Conhecido pelos bordões como “pelas barbas do profeta” e “olho no lance”, o narrador Silvio Luiz, que morreu nesta quinta-feira (16) aos 89 anos, se aventurou em outra profissão no futebol antes do sucesso nas narrações: árbitro de futebol. E durante o período como "homem do apito", ele atuou em uma partida da Caldense.
O fato foi relembrado pela Veterana, em homenagem ao ex-narrador. Em 1965, quando já era jornalista esportivo, Silvio Luiz entrou para a Escola de Árbitros da Federação Paulista de Futebol.
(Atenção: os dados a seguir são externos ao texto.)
(* ===== verification/NovaJournalCrash.v ===== *)
(** * NOVA: the lite journal is crash atomic

    A transaction logs words, publishes the log, lets its client update the
    logged words in place and commits.  Whatever prefix of that run a power
    failure cuts, and whichever stores in flight it keeps, mounting
    ([nova_lite_journal_soft_init]) leaves the file system as before the
    transaction or as after the update. *)

From stdpp Require Import base list gmap.
From Stdlib Require Import ZArith Lia.
From coqutil Require Import Byte Word.LittleEndianList.
From S2P Require Import Prelude PMem NovaBase NovaJournal.

Local Open Scope Z_scope.

(** The journal pointer table and the [k]-th pair. *)
Definition table : Z := 4096 * 48.
Definition pair_of (cpu : Z) : Z := table + cpu * 64.

(** The addresses of the journal of [cpu] with its page at [jb]. *)
Definition journal_area (cfg : nova_cfg) (jb x : Z) : Prop :=
  in_range table (64 * cpus cfg) x ∨ in_range jb 4096 x.
(** The logged words. *)
Definition in_words (fields : list Z) (x : Z) : Prop :=
  ∃ f, f ∈ fields ∧ in_range (align8 f) 8 x.

#[export] Instance in_words_dec fields x : Decision (in_words fields x).
Proof.
  refine (cast_if (decide (Exists (λ f, in_range (align8 f) 8 x) fields)));
    [apply Exists_exists in e as (f & ? & ?); by exists f |
     intros (f & ? & ?); apply n, Exists_exists; eauto].
Defined.

Section Spec.
Context `{Crc} `{NocacheCopy}.
Variable cfg : nova_cfg.

Definition batch_events (head tail : Z) : list event :=
  if head <? tail then flush_events (support_clwb cfg) head (tail - head)
  else flush_events (support_clwb cfg) head (4096 - head mod 4096) ++
       flush_events (support_clwb cfg) (tail - tail mod 4096) (tail mod 4096).

Definition publish_events (jp head tail : Z) : list event :=
  batch_events head tail ++ [EFence] ++
  EStore false (jp + journal_tail) (bytes_of 8 tail) ::
  flush_events (support_clwb cfg) jp 64 ++ [EFence].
Ele se formou posteriormente como árbitro e atuou em jogos ao longo das décadas de 1960 e 1970.
Neste Período, trabalhou na partida amistosa da Caldense contra o SAAD, de São Caetano, no ABC Paulista, em junho de 1972.
Na oportunidade, a partida aconteceu no Estádio Lauro Gomes de Almeida e a Veterana foi derrotada por 1 a 0. Conforme divulgou a Caldense, a arbitragem de Silvio Luiz foi avaliada como regular, segundo o Jornal Gazeta de Minas.
Além da partida da Caldense, Silvio atuou como árbitro em outros jogos, além de também desempenhar a função de assistente. Como assistente, inclusive, esteve na inauguração definitiva do Morumbi, em 1970, quando São Paulo e Porto empataram em 1 a 1.
Silvio Luiz Perez Machado de Sousa morreu nesta quinta-feira aos 89 anos, em decorrência de falência de múltiplos órgãos.
O locutor era casado com a cantora Márcia desde 1989 e deixa três filhos: Alexandre, Andréa e André.
Silvio Luiz Peres Machado de Souza nasceu em 1934, na capital paulista. No jornalismo, foi diretor de programação da Rede Record e trabalhou em diversos veículos, como as rádios Bandeirantes, Record, TV Excelsior, SBT, TV Paulista, entre outras.